Alternatively, ethanol manufacturers cite studies showing that blending less expensive renewable fuels cuts the pump price of gasoline significantly. Advanced biofuel interests say a cut in the RFS next year will chill billions of dollars in investments made in the development and manufacturing of next-generation biofuels.

During a media call Wednesday, Iowa Governor Terry Branstad asserted, “The RFS has worked well and helped revitalize rural America. He also said ethanol blended fuel costs between 13 and 30 cents less than regular fuel in his state. He maintained that the EPA’s proposal “will drive up the price of gas for consumers as it drives down profitability for agriculture and cost us a lot of jobs.”

Branstad noted the price of corn dropped from $8 last year after the 2012 drought to close to $4 today. “At today’s cost of hybrid seed and fertilizer, this is below the cost of production.”

Renewable Fuels Association (RFA) CEO Bob Dineen said he hopes the EPA hears the concerns of rural interests during the hearing and ultimately changes the rule. “We want people to know there is still an opportunity to change this rule, but they need to comment to the EPA,” he said. “They need to let the President know that they are on the wrong course with this proposal.”

American Farm Bureau Federation (AFBF) economist Matthew Erickson said AFBF is “very disappointed in EPA’s proposed reduction.”

“This will definitely strike a blow to conventional ethanol production as well as dampen prospects for advanced biofuels now and in the future,” Erickson said. “We view renewable fuels as a success story for the agricultural economy.”

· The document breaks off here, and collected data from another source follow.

(* ===== verification/OpenAddr.v ===== *)
(** * Open addressing

    The contract the loader's table of unique symbols ([elf/dl-lookup.c]) and
    the tables of [hsearch_r] ([misc/hsearch_r.c]) rely on: a probe sequence
    that visits every slot once ([ProbeSeq]), and what walking it finds in a
    table whose entries are reachable ([reachable]). *)

From S2P Require Import Prelude.
From Stdlib Require Import Zdivisibility.

(** What a hash scheme promises to the table: [probe k j] is the slot looked
    at in round [j] for the key [k]. *)
Class ProbeSeq {K : Type} (size : nat) (probe : K -> nat -> nat) : Prop := {
  probe_lt : forall k j, (probe k j < size)%nat;
  probe_inj : forall k i j, (i < size)%nat -> (j < size)%nat ->
                probe k i = probe k j -> i = j }.

Section Walk.
Context {K V : Type} `{EqDecision K}.
Context (size : nat) (probe : K -> nat -> nat) `{!ProbeSeq size probe}.

Local Abbreviation table := (list (option (K * V))).

(** The outcome of a walk: the key's slot, the first free slot, or neither. *)
Inductive walk_result := Found (i : nat) (v : V) | Free (i : nat) | Full.

Fixpoint walk (fuel : nat) (t : table) (k : K) (j : nat) : walk_result :=
  match fuel with
  | O => Full
  | S fuel =>
      match t !! probe k j with
      | Some (Some (k', v)) => if decide (k' = k) then Found (probe k j) v
                               else walk fuel t k (S j)
      | _ => Free (probe k j)
      end
  end.

(** Every entry is met before a free slot when its own probe sequence is walked. *)
Definition reachable (t : table) : Prop :=
  forall i k v, t !! i = Some (Some (k, v)) ->
    exists j, (j < size)%nat /\ probe k j = i /\
      forall j', (j' < j)%nat -> exists k' v', t !! probe k j' = Some (Some (k', v')).

Definition keys_unique (t : table) : Prop :=
  forall i i' k v v', t !! i = Some (Some (k, v)) -> t !! i' = Some (Some (k, v')) -> i = i'.

Definition wf_table (t : table) : Prop :=
  length t = size /\ reachable t /\ keys_unique t.

Definition has_key (t : table) (k : K) : Prop := exists i v, t !! i = Some (Some (k, v)).

(** A probe sequence visits every slot. *)
Lemma probe_surj k i : (i < size)%nat -> exists j, (j < size)%nat /\ probe k j = i.
Proof.
  intros Hi.
  assert (Hin : i ∈ probe k <$> seq 0 size).
  { assert (Hp : seq 0 size ≡ₚ probe k <$> seq 0 size).
    { symmetry. apply submseteq_length_Permutation; [|by rewrite length_fmap].
      apply NoDup_submseteq.
      - apply NoDup_fmap_2_strong; [|apply NoDup_seq].
        intros x y Hx%elem_of_seq Hy%elem_of_seq. apply probe_inj; lia.
      - intros x (j & -> & Hj)%list_elem_of_fmap. apply elem_of_seq.
        pose proof (probe_lt k j). lia. }
    rewrite <- Hp. apply elem_of_seq. lia. }
  apply list_elem_of_fmap in Hin as (j & -> & Hj%elem_of_seq). exists j. split; [lia|done].
Qed.

(** Induction principle of the walk: all slots before the one it stops at are occupied by
    other keys. *)
Lemma walk_prefix fuel (t : table) k j :
  length t = size ->
  match walk fuel t k j with
  | Found i v => exists n, (n < fuel)%nat /\ i = probe k (j + n) /\ t !! i = Some (Some (k, v)) /\
      forall m, (m < n)%nat -> exists k' v', t !! probe k (j + m) = Some (Some (k', v')) /\ k' <> k
  | Free i => exists n, (n < fuel)%nat /\ i = probe k (j + n) /\ t !! i = Some None /\
      forall m, (m < n)%nat -> exists k' v', t !! probe k (j + m) = Some (Some (k', v')) /\ k' <> k
  | Full => forall m, (m < fuel)%nat -> exists k' v', t !! probe k (j + m) = Some (Some (k', v')) /\ k' <> k
  end.
Proof.
  intros Hlen. revert j. induction fuel as [|fuel IH]; intros j; simpl; [lia|].
  destruct (lookup_lt_is_Some_2 t (probe k j)) as [[[k' v]|] Ht].
  { rewrite Hlen. apply probe_lt. }
  - rewrite Ht. destruct (decide (k' = k)) as [->|Hne].
    + exists 0%nat. rewrite Nat.add_0_r. split; [lia|]. split; [done|]. split; [done|]. lia.
    + assert (Hstep : forall n, (forall m, (m < n)%nat -> exists k0 v0,
          t !! probe k (S j + m) = Some (Some (k0, v0)) /\ k0 <> k) ->
        forall m, (m < S n)%nat -> exists k0 v0, t !! probe k (j + m) = Some (Some (k0, v0)) /\ k0 <> k).
      { intros n Hn [|m] Hm; [rewrite Nat.add_0_r; eauto|].
        rewrite <- Nat.add_succ_comm. apply Hn. lia. }
      specialize (IH (S j)). destruct (walk fuel t k (S j)) as [i v'|i|].
      * destruct IH as (n & Hn & -> & Hi & Hp). exists (S n). rewrite <- Nat.add_succ_comm.
        split; [lia|]. split; [done|]. split; [done|]. by apply Hstep.
      * destruct IH as (n & Hn & -> & Hi & Hp). exists (S n). rewrite <- Nat.add_succ_comm.
        split; [lia|]. split; [done|]. split; [done|]. by apply Hstep.
      * intros m Hm. by apply (Hstep fuel).
  - rewrite Ht. exists 0%nat. rewrite Nat.add_0_r. split; [lia|]. split; [done|]. split; [done|]. lia.
Qed.

(** The walk decides membership: in a well-formed table it finds the key when
    it is there, and otherwise the first free slot, if there is one. *)
Lemma walk_spec (t : table) k :
  wf_table t ->
  match walk size t k 0 with
  | Found i v => t !! i = Some (Some (k, v))
  | Free i => t !! i = Some None /\ ~ has_key t k
  | Full => ~ has_key t k /\ forall i, (i < size)%nat -> t !! i <> Some None
  end.
Proof.
  intros (Hlen & Hreach & Huniq). pose proof (walk_prefix size t k 0 Hlen) as H.
  destruct (walk size t k 0) as [i v|i|]; simpl in H.
  - by destruct H as (n & _ & -> & Hi & _).
  - destruct H as (n & Hn & -> & Hi & Hp). split; [done|]. intros (i' & v & Hi').
    destruct (Hreach _ _ _ Hi') as (j & Hj & <- & Hpre).
    destruct (Nat.lt_trichotomy j n) as [Hlt|[->|Hgt]].
    + destruct (Hp j Hlt) as (k' & v' & Hk' & Hne). congruence.
    + congruence.
    + destruct (Hpre n Hgt) as (k' & v' & Hk'). congruence.
  - split.
    + intros (i' & v & Hi'). destruct (Hreach _ _ _ Hi') as (j & Hj & <- & _).
      destruct (H j Hj) as (k' & v' & Hk' & Hne). congruence.
    + intros i Hi. destruct (probe_surj k i Hi) as (j & Hj & <-).
      destruct (H j Hj) as (k' & v' & Hk' & Hne). congruence.
Qed.

Lemma walk_free_reachable (t : table) k i :
  length t = size -> walk size t k 0 = Free i ->
  exists j, (j < size)%nat /\ probe k j = i /\
    forall j', (j' < j)%nat -> exists k' v', t !! probe k j' = Some (Some (k', v')).
Proof.
  intros Hlen Hw. pose proof (walk_prefix size t k 0 Hlen) as H. rewrite Hw in H.
  destruct H as (n & Hn & -> & Hi & Hp). exists n. split; [done|]. split; [done|].
  intros j' Hj'. destruct (Hp j' Hj') as (k' & v' & ? & _). eauto.
Qed.

(** Storing at the slot the walk ends at keeps the table well formed. *)
Lemma insert_wf (t : table) k v i :
  wf_table t -> walk size t k 0 = Free i -> wf_table (<[i := Some (k, v)]> t).
Proof.
  intros (Hlen & Hreach & Huniq) Hw. pose proof (walk_spec t k) as Hs. rewrite Hw in Hs.
  destruct Hs as [Hfree Hno]; [done|]. pose proof (lookup_lt_Some _ _ _ Hfree) as Hi.
  assert (Hkeep : forall n k' v', t !! n = Some (Some (k', v')) ->
            <[i := Some (k, v)]> t !! n = Some (Some (k', v'))).
  { intros n k' v' Hn. rewrite list_lookup_insert_ne; [done|congruence]. }
  split; [by rewrite length_insert|]. split.
  - intros n k' v' Hn. destruct (decide (n = i)) as [->|Hne].
    + rewrite list_lookup_insert_eq in Hn by done. injection Hn as <- <-.
      destruct (walk_free_reachable t k i Hlen Hw) as (j & Hj & Hpj & Hpre).
      exists j. split; [done|]. split; [done|]. intros j' Hj'.
      destruct (Hpre j' Hj') as (k' & v' & ?). eauto.
    + rewrite list_lookup_insert_ne in Hn by done.
      destruct (Hreach _ _ _ Hn) as (j & Hj & Hpj & Hpre). exists j. split; [done|]. split; [done|].
      intros j' Hj'. destruct (Hpre j' Hj') as (k1 & v1 & ?). eauto.
  - intros n n' k' v1 v2 Hn Hn'.
    destruct (decide (n = i)) as [->|Hne], (decide (n' = i)) as [->|Hne']; [done|..].
    + rewrite list_lookup_insert_eq in Hn by done.
      rewrite list_lookup_insert_ne in Hn' by done.
      injection Hn as <- <-. destruct Hno. by exists n', v2.
    + rewrite list_lookup_insert_ne in Hn by done.
      rewrite list_lookup_insert_eq in Hn' by done.
      injection Hn' as <- <-. destruct Hno. by exists n, v1.
    + rewrite list_lookup_insert_ne in Hn, Hn' by done. by apply (Huniq n n' k' v1 v2).
Qed.

Lemma walk_found_unique (t : table) k v i :
  wf_table t -> t !! i = Some (Some (k, v)) -> walk size t k 0 = Found i v.
Proof.
  intros Hwf Hi. pose proof (walk_spec t k Hwf) as Hs. destruct (walk size t k 0) as [i' v'|i'|].
  - destruct Hwf as (_ & _ & Hu). pose proof (Hu _ _ _ _ _ Hs Hi) as ->. congruence.
  - destruct Hs as [_ Hno]. destruct Hno. by exists i, v.
  - destruct Hs as [Hno _]. destruct Hno. by exists i, v.
Qed.

(** The empty table is well formed, and a free slot is found while one is left. *)
Lemma empty_wf : wf_table (replicate size None).
Proof.
  split; [apply length_replicate|]. split.
  - intros i k v [=]%lookup_replicate_1%proj1.
  - intros i i' k v v' [=]%lookup_replicate_1%proj1.
Qed.

Lemma walk_free_exists (t : table) k i :
  wf_table t -> ~ has_key t k -> t !! i = Some None -> exists i', walk size t k 0 = Free i'.
Proof.
  intros Hwf Hno Hi. pose proof (walk_spec t k Hwf) as Hs. destruct (walk size t k 0) as [i' v'|i'|].
  - destruct Hno. by exists i', v'.
  - eauto.
  - destruct Hs as [_ Hs]. destruct (Hs i); [|done]. destruct Hwf as [<- _].
    by apply lookup_lt_Some in Hi.
Qed.

End Walk.

Arguments Found {V} i v.
Arguments Free {V} i.
Arguments Full {V}.

(** ** Double hashing modulo a prime

    Start and step are residues; the step is not zero, so the first [p] slots
    are all different. *)
Section Prime.
Context (p : Z) (Hp : Z.prime p).

Lemma mod_step_inj a d i j :
  0 < d < p -> 0 <= i < p -> 0 <= j < p -> (a + i * d) mod p = (a + j * d) mod p -> i = j.
Proof.
  intros Hd Hi Hj H.
  assert (Hdiv : (p | (i - j) * d)).
  { apply Z.mod_divide; [lia|].
    replace ((i - j) * d) with ((a + i * d) - (a + j * d)) by lia.
    rewrite Zminus_mod, H, Z.sub_diag. apply Z.mod_0_l. lia. }
  apply Z.divide_prime_mul in Hdiv as [H1|H1]; [| |done].
  - destruct H1 as [q Hq]. destruct (Z.lt_trichotomy q 0) as [|[->|]]; nia.
  - apply Z.divide_pos_le in H1; lia.
Qed.

End Prime.
(* ===== verification/UniqueSym.v ===== *)
(** * The table of unique symbols

    [enter_unique_sym] and [do_lookup_unique] of [elf/dl-lookup.c], with the
    NODELETE marks: an STB_GNU_UNIQUE symbol is bound to one definition in a
    namespace, kept in an open-addressing table that grows through
    [_dl_higher_prime_number]. *)

From S2P Require Import Prelude ElfHash Primes OpenAddr LinkMap.
From Stdlib Require Import Zdivisibility.

(** [mark_nodelete] *)
Definition mark_nodelete (flags : Z) (m : link_map) : link_map :=
  if has_flag flags DL_LOOKUP_FOR_RELOCATE then set_nodelete_pending true m
  else set_nodelete_active true m.

(** [is_nodelete] *)
Definition is_nodelete (flags : Z) (m : link_map) : bool :=
  l_nodelete_active m || (has_flag flags DL_LOOKUP_FOR_RELOCATE && l_nodelete_pending m).

(** [struct sym_val] *)
Record sym_val := mkVal { sv_s : option symref; sv_m : option mapid }.

Definition no_val : sym_val := mkVal None None.

(** [idx += hash2; if (idx >= size) idx -= size;] *)
Definition next_idx (size hash2 idx : Z) : Z :=
  let idx := u64 (idx + hash2) in if size <=? idx then idx - size else idx.

(** [while (table[idx].name != NULL)] *)
Fixpoint free_slot (fuel : nat) (table : list unique_sym) (size hash2 idx : Z) : res Z :=
  match fuel with
  | O => Diverge
  | S fuel =>
      e ← rd table idx;
      match us_name e with
      | None => mret idx
      | Some _ => free_slot fuel table size hash2 (next_idx size hash2 idx)
      end
  end.

Definition enter_unique_sym (table : list unique_sym) (size hash : Z) (e : unique_sym)
  : res (list unique_sym) :=
  idx ← free_slot (length table) table size (1 + hash mod (size - 2)) (hash mod size);
  wr table idx e.

(** The search loop of [do_lookup_unique]. *)
Fixpoint find_unique (fuel : nat) (entries : list unique_sym) (size new_hash : Z) (name : string)
    (hash2 idx : Z) : res (option unique_sym) :=
  match fuel with
  | O => Diverge
  | S fuel =>
      e ← rd entries idx;
      hit ← (if us_hashval e =? new_hash
             then match us_name e with None => Undef | Some n => mret (str_eqb n name) end
             else mret false);
      if (hit : bool) then mret (Some e)
      else match us_name e with
           | None => mret None
           | Some _ => find_unique fuel entries size new_hash name hash2 (next_idx size hash2 idx)
           end
  end.

(** [for (idx = 0; idx < size; ++idx) if (entries[idx].name != NULL) enter (newentries, ...)] *)
Fixpoint rehash (entries : list unique_sym) (newsize : Z) (newentries : list unique_sym)
  : res (list unique_sym) :=
  match entries with
  | [] => mret newentries
  | e :: entries' =>
      match us_name e with
      | None => rehash entries' newsize newentries
      | Some _ =>
          newentries ← enter_unique_sym newentries newsize (us_hashval e) e;
          rehash entries' newsize newentries
      end
  end.

Definition INITIAL_NUNIQUE_SYM_TABLE : Z := 31.

(** Expansion of a table that is three quarters full. *)
Definition grow (callocs : Z -> bool) (entries : list unique_sym) (tab : unique_sym_table)
  : res unique_sym_table :=
  if u64 (ut_size tab * 3) <=? u64 (ut_n_elements tab * 4) then
    newsize ← HigherPrime._dl_higher_prime_number (u64 (ut_size tab + 1));
    if callocs newsize then
      newentries ← rehash entries newsize (replicate (Z.to_nat newsize) us_free);
      mret (mkUtab (Some newentries) newsize (ut_n_elements tab))
    else Fatal "out of memory"
  else mret tab.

Since Congress enacted the RFS2 in 2007, agricultural exports increased 57 percent, livestock output increased 31 percent and total crop output increased 44 percent, he noted. 

However, opponents to the RFS mandates are optimistic that their views are gaining support in the public and in Congress. 

Rob Green, the executive director of the National Council of Chain Restaurants, said the range of interest groups against the RFS, which include livestock, environmental, oil and equipment representatives, provides a catalyst for support. “You shouldn’t underestimate the power of this diversity we bring to this issue,” he said.

Green said the RFS caused commodity prices to increase, costing chain restaurants up to $3.2 billion annually and $18,000 per year, per restaurant location.

“EPA really is not the solution,” he said, adding that Congress created the RFS and needs to provide a legislative path to correct it.

Citing American Petroleum Institute (API) outreach and lobbying efforts, API President and CEO Jack Gerard said he is hopeful that Congress will pass RFS legislation sometime next year. 

National Chicken Council’s Brown said he sees traction gaining in Congress in opposition to the RFS, citing the dissolution of the tax on imported ethanol and the ethanol tax credit, the Volumetric Ethanol Excise Tax Credit, in 2011. 

However, Governor Branstad emphasized the support of the RFS from rural lawmakers, noting “Republicans and Democrats from Iowa are all opposed to this change in the RFS.”

Also, RFA’s Bob Dineen said EPA’s proposal brings “nothing but uncertainty” to the renewables industry.   

“I think a lot of momentum on legislation already lost some steam,” he said. “Members are finding out just how difficult it is to revise and reform a program that was so carefully crafted in 2005 and 2007,” he said. “And repealing the program altogether seems to be off the table.”